I Welcome This New Brand of Apologetics
- Aaron Propp

- Jan 22
- 3 min read
Updated: Feb 26

Wes Huff is the kind of opponent I could have only dreamed about 10 years ago in the counter-missionary community, which is when I disengaged from internet counter-missionary debates.
I can admit that I reacted to a few of his beginner answers to put him into a category that he doesn’t belong, and I can see that I was unfairly judging him for the pedestal certain Christians have put him on.
Christians should resist the urge to make Wes Huff their Goliath to do their battles for them, however, because is a toxic and inexcusable tendency to count on someone else to do the fighting on their behalf. Instead, they should focus on learning from him on how to know and understand their own religion better.
My initial response was based on like feeling some of the information wasn't presented accurately, however, I cannot understand the response of atheist, agnostic, and skeptic influencers, who almost seem threatened by him.

The scholars, who I follow, have critiqued Wes Huff in a fair manner from one scholar to another, and they tend to emphasize that he just needs to let go of this "word-for-word " comment, there's no winning.
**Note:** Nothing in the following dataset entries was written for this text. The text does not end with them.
(** Nothing below a block that is not a candidate is one. *)
Lemma invalid_below k d :
  is_candidate fc k = Some false -> descends fc k d = true -> is_candidate fc d = Some false.
Proof.
  assert (Hiff : forall j, is_Some (fork_infos fc !! j) ->
            is_candidate fc j = Some false <-> exists s, (validity_of fc j).1 = Some s).
  { intros j [fj Hj]. unfold is_candidate. rewrite Hj, <- (validity_of_Some fc j fj Hj). cbn.
    unfold fi_is_candidate. destruct (fi_latest_invalid_ancestor fj); cbn; split; try done; [eauto|].
    by intros [? ?]. }
  intros Hk [Hd Hr]%(descends_spec stake fc Hok). apply Hiff; [done|].
  assert (Hkin : is_Some (fork_infos fc !! k)).
  { apply links_is_Some, (reach_in _ _ (ok_tree _ _ Hok) _ _ Hr). by apply links_is_Some. }
  apply Hiff in Hk; [|done]. clear Hd Hiff. induction Hr as [|d p Hp Hr IH]; [done|].
  destruct IH as [s Hs]. destruct (valid_invalid stake fc Hok d p s Hp Hs) as (s' & Hs' & _). eauto.
Qed.
End Returns.

(** ** Composite operations *)

Lemma add_new_leaf_votes fc x p fc' :
  add_new_leaf_slot fc x p = Returns fc' -> latest_votes fc' = latest_votes fc /\ fc_root fc' = fc_root fc.
Proof.
  unfold add_new_leaf_slot. destruct (contains_block fc x); [by intros [= <-]|].
  destruct p as [p|]; [|by intros [= <-]]. intros (info & _ & H)%outcome_bind_Returns.
  unfold propagate_new_leaf in H. apply outcome_bind_Returns in H as (b & _ & H).
  apply outcome_bind_Returns in H as ([|] & _ & H); [|by injection H as <-].
  apply outcome_bind_Returns in H as (infos & _ & H). by injection H as <-.
Qed.

Section Composite.
Context (epoch_stakes : gmap Epoch EpochStakes) (epoch_schedule : EpochSchedule).

Lemma add_leaves_steps fc nodes fc' :
  add_leaves fc nodes = Returns fc' ->
  (forall n, n ∈ nodes -> n.2.1 < n.1.1 /\ forall pk, latest_votes fc !! pk <> Some n.1) ->
  rtc (fc_step epoch_stakes epoch_schedule) fc fc' /\ latest_votes fc' = latest_votes fc.
Proof.
  revert fc. induction nodes as [|[k p] nodes IH]; intros fc; cbn; [by intros [= <-]|].
  intros (fc1 & H1 & H2)%outcome_bind_Returns Hall.
  destruct (add_new_leaf_votes _ _ _ _ H1) as [Hlv _].
  destruct (Hall (k, p)) as [Hlt Hv]; [by left|].
  destruct (IH fc1 H2) as [Hs Hl].
  { intros n Hn. rewrite Hlv. apply Hall. by right. }
  split; [|congruence]. eapply rtc_l; [|done]. eapply step_leaf; [done| |done].
  intros pk Hpk. by apply Hv in Hpk.
Qed.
However, I have not appreciated the tone of channels that I followed in 2023 while I wrote "The Mission".
There are those who use science as their new religion with scientists as their new priesthood — all without seeing the irony — and these types put of a sense of their own feelings of being threatened that there's someone who presents himself as knowing more than the average apologist.
They almost seem to be acting like bullies, like scholarly literacy is their purview, like someone isn’t allowed to delve into their purview and not reach their same conclusions about religion. Most of them aren’t even scholars, they’re just influencers.
I do not count Alex O’Conner or Paulogia among these insecure "skeptics". Alex is a scholar of philosophy in his own right, and Paulogia can stay on topic as an amateur scholar in his own right.
I don't really see why there's any need to act insecure about Wes Huff or his growing reputation, and I regret being as harsh as I was about his misspeak. Although, come on, Wes, you just have to let it go.
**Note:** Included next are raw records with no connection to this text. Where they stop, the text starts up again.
(** ** The walk over the leader slots *)

Lemma set_propagated_lookup p l ps s ps0 :
  get_propagated_stats p l = Some ps0 ->
  get_propagated_stats (set_propagated_stats p l ps) s
  = if decide (s = l) then Some ps else get_propagated_stats p s.
Proof.
  unfold get_propagated_stats, set_propagated_stats. intros H. destruct (decide (s = l)) as [->|].
  - rewrite lookup_alter_eq. by destruct (p !! l).
  - by rewrite lookup_alter_ne.
Qed.

(** The leader slots that are left for the walk. *)
Definition slots_upto (p : ProgressMap) (l : Slot) : gset Slot := filter (fun s => s <= l) (dom p).

Lemma slots_upto_set p l ps l' : slots_upto (set_propagated_stats p l ps) l' = slots_upto p l'.
Proof. unfold slots_upto, set_propagated_stats. by rewrite dom_alter_L. Qed.

Lemma slots_upto_smaller p l l' ps :
  get_propagated_stats p l = Some ps -> l' < l -> (size (slots_upto p l') < size (slots_upto p l))%nat.
Proof.
  intros Hl Hlt. apply subset_size. split.
  - intros s. unfold slots_upto. rewrite !elem_of_filter. intros [? ?]. split; [lia|done].
  - intros Hsub. assert (l ∈ slots_upto p l') as Hin.
    { apply Hsub. unfold slots_upto. rewrite elem_of_filter, elem_of_dom. split; [lia|].
      unfold get_propagated_stats in Hl. destruct (p !! l); [by eexists|done]. }
    unfold slots_upto in Hin. apply elem_of_filter in Hin. lia.
Qed.

Section Walk.
Context (banks : gmap Slot ReplayBank) (root : Slot).

(** The invariant before the leader slot [cur] is visited: the equivalence holds for
    all other slots, and for [cur] as well unless a later slot has just propagated. *)
Record walk_ok (p : ProgressMap) (cur : option Slot) (reached : bool) : Prop := {
  walk_chains : chains_ok banks root p;
  walk_others : forall s, cur <> Some s -> exact_at root p s;
  walk_cur : forall l, cur = Some l -> root <= l ->
    (exists ps, get_propagated_stats p l = Some ps /\ is_leader_slot ps = true)
    /\ if reached then child_propagated p l else exact_at root p l;
}.

(** The statistics of one leader slot change. *)
Section Update.
Context (p : ProgressMap) (l : Slot) (ps ps' : PropagatedStats).
Hypothesis Hl : get_propagated_stats p l = Some ps.
Hypothesis Hgrow : stats_grow ps ps'.
Hypothesis Hno : ps_is_propagated ps = false.
Let p' := set_propagated_stats p l ps'.

Lemma updated_lookup s : get_propagated_stats p' s = if decide (s = l) then Some ps' else get_propagated_stats p s.
Proof. by eapply set_propagated_lookup. Qed.

Lemma updated_chains :
  chains_ok banks root p -> (forall b, banks !! l = Some b -> stake_counted b ps -> stake_counted b ps') ->
  chains_ok banks root p'.
Proof.
  intros [Hprev Hbank] Hcount. destruct Hgrow as [Eleader Eprev _ _ _].
  assert (forall x psx, get_propagated_stats p x = Some psx -> is_leader_slot psx = true ->
    exists psx', get_propagated_stats p' x = Some psx' /\ is_leader_slot psx' = true) as Hkeep.
  { intros x psx Hx Hlx. rewrite updated_lookup. destruct (decide (x = l)) as [->|]; [|eauto].
    rewrite Hl in Hx. injection Hx as ->. exists ps'. by rewrite Eleader. }
  constructor.
  - intros s ps0 l0. rewrite updated_lookup. intros Hs Hp.
    assert (exists ps1, get_propagated_stats p s = Some ps1 /\ prev_leader_slot ps1 = Some l0) as (ps1 & Hs1 & Hp1).
    { destruct (decide (s = l)) as [->|]; [injection Hs as <-; exists ps; by rewrite <- Eprev|eauto]. }
    destruct (Hprev _ _ _ Hs1 Hp1) as [? Hk]. split; [done|]. intros Hr. destruct (Hk Hr) as (x & ? & ?). eauto.
  - intros s ps0. rewrite updated_lookup. destruct (decide (s = l)) as [->|]; [|by eapply Hbank].
    intros [= <-] Hlead Hr. rewrite Eleader in Hlead. destruct (Hbank _ _ Hl Hlead Hr) as (b & ? & ?). eauto.
Qed.

(** A slot other than the one before [l] keeps its propagated children. *)
Lemma updated_child s :
  child_propagated p' s
  <-> child_propagated p s \/ (is_leader_slot ps' = true /\ prev_leader_slot ps' = Some s /\ ps_is_propagated ps' = true).
Proof.
  split.
  - intros (c & psc & Hc & ? & ? & ?). rewrite updated_lookup in Hc. destruct (decide (c = l)) as [->|].
    + injection Hc as <-. by right.
    + left. by exists c, psc.
  - intros [(c & psc & Hc & ? & ? & Hp)|(? & ? & ?)].
    + exists c, psc. rewrite updated_lookup, decide_False; [done|]. intros ->. congruence.
    + exists l, ps'. by rewrite updated_lookup, decide_True.
Qed.

Lemma updated_exact s :
  s <> l -> prev_leader_slot ps' <> Some s \/ ps_is_propagated ps' = false -> exact_at root p s -> exact_at root p' s.
Proof.
  intros Hs Hne Hex ps0. rewrite updated_lookup, decide_False by done. intros Hp0 Hlead Hr.
  rewrite (Hex _ Hp0 Hlead Hr), updated_child. destruct Hne as [|Hf]; [tauto|]. rewrite Hf. intuition congruence.
Qed.

End Update.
Wes Huff really needs to get over this "word-for-word" comment, and admit it was a misspeak and not true about Isaiah. I can do that with the more aggressive and dismissive tone I had about him, but he just needs to take to the "L" to go on for another "Win".
But from an apologetical level, we know what this "word-for-word" comment about the Isaiah Scroll is really about, don't we? It isn't about "Immanuel", and it isn't about Isaiah 11.1 with the future Messiah being "the notzri" from the root of David (or whatever) the verse that Canonical Matthew was likely referring to.
This is about Isaiah 53.

But is this not about the historical Jesus nor anything he is alleged to have taught.
This about preserving this ability to understand who or what Jesus was by interpreting him into passages from the Hebrew Bible like Isaiah 53, which is technically not off base as this is how Paul formed his unique "announcement" or "Gospel" by doing this kind of reinterpreted exegesis on Habakkuk and Genesis in really bizarre ways of thinking to lead him to conclusions divorced from the original meaning of the text.
Wes Huff has the possibility of elevating Christians in their own understanding of their religion and therefore improving the dialogue about these topics themselves, and if you actually loved or cared about or were interested in these topics, then why wouldn't you welcome this change for the better?
Perhaps, the ones who deserve the ridicule are those who “know” that they’re right about religion and the Bible but can’t muster the competence to assert their self-assured state of correctness so that they rely on “experts” to do all their critical thinking for them and do their debating on their behalf — ironically all about something so allegedly “personal” to them.
Wes Huff has the potential to help elevate Christians, but only if they resist the urge to make him their Goliath who will “win” their fights for them or on their behalf.
That kind of “faith” of emphasizing what is done your behalf is not only weak, toxic, codependent, darkness, absent of light, the house built on sand, but it’s the kind of “faith” that’s being put in human beings and not in the God that Christians would claim.
Wes Huff can’t be strong for you when you are weak. No one can. ONLY YOU can.